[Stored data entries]
--- START ---

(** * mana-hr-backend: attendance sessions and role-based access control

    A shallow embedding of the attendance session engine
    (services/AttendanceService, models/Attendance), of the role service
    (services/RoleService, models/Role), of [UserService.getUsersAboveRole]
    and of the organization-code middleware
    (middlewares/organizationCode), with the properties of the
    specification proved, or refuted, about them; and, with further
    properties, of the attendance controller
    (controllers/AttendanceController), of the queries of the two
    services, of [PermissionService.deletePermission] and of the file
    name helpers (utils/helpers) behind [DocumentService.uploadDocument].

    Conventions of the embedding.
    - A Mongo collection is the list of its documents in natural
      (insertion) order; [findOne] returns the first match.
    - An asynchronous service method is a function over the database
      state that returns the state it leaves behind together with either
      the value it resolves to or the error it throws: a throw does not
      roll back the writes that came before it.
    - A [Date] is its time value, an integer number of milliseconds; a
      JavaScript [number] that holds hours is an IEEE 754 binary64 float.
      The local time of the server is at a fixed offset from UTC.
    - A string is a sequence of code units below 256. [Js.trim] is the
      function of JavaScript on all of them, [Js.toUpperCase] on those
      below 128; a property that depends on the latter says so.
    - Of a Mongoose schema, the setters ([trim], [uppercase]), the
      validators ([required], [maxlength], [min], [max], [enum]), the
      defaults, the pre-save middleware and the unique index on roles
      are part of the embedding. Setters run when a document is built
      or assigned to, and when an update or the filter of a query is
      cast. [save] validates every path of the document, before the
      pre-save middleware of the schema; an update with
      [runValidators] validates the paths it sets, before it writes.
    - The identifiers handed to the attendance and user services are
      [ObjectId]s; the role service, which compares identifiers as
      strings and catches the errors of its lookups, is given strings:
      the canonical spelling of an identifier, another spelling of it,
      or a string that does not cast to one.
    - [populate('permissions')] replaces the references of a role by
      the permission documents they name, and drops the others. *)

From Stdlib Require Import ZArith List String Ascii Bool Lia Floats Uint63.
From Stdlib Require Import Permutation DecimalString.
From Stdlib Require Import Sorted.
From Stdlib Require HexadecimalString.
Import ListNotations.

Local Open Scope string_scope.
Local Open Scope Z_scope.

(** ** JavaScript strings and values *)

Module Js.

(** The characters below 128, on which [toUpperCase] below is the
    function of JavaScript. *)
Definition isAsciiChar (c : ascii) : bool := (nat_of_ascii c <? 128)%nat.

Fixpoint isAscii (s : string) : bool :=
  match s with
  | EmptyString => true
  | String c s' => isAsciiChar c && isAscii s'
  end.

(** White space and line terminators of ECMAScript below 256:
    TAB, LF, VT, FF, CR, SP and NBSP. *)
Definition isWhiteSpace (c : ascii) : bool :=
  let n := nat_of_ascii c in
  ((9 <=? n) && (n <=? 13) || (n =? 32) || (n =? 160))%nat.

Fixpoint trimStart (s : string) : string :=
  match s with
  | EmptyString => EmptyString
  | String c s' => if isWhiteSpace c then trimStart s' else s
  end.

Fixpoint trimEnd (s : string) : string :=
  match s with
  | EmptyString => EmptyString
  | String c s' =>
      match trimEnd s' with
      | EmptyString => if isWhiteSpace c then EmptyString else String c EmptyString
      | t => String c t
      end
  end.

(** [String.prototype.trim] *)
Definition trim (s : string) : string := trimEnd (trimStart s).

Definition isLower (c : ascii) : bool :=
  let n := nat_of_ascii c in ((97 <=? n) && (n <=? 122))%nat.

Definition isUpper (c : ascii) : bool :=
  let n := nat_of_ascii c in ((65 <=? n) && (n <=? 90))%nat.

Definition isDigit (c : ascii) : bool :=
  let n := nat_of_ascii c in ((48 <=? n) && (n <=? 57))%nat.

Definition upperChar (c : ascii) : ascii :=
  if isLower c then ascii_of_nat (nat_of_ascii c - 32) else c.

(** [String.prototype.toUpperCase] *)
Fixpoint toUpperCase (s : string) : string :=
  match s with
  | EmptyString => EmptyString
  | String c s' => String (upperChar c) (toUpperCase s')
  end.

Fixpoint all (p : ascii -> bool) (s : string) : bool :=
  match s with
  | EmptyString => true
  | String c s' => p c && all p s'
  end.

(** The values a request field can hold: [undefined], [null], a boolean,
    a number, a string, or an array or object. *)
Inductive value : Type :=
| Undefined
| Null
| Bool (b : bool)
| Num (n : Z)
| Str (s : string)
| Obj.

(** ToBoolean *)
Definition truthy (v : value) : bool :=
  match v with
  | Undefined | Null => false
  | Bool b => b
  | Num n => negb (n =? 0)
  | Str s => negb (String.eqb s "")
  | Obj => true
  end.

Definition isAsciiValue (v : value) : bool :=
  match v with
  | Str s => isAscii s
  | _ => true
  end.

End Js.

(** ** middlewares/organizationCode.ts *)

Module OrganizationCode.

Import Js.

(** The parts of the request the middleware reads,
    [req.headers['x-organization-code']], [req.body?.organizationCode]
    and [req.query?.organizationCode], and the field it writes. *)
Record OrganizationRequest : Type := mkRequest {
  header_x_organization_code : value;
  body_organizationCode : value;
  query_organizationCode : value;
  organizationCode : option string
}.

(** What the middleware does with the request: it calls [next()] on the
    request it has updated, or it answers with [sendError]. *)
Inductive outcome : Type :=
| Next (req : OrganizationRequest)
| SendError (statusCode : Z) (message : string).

--- END ---

▸ **What you need to do**:
Read through the entries above and copy each line that has the string "schema" in it.

▸ **Result for this exercise**:
    - Of a Mongoose schema, the setters ([trim], [uppercase]), the
      pre-save middleware of the schema; an update with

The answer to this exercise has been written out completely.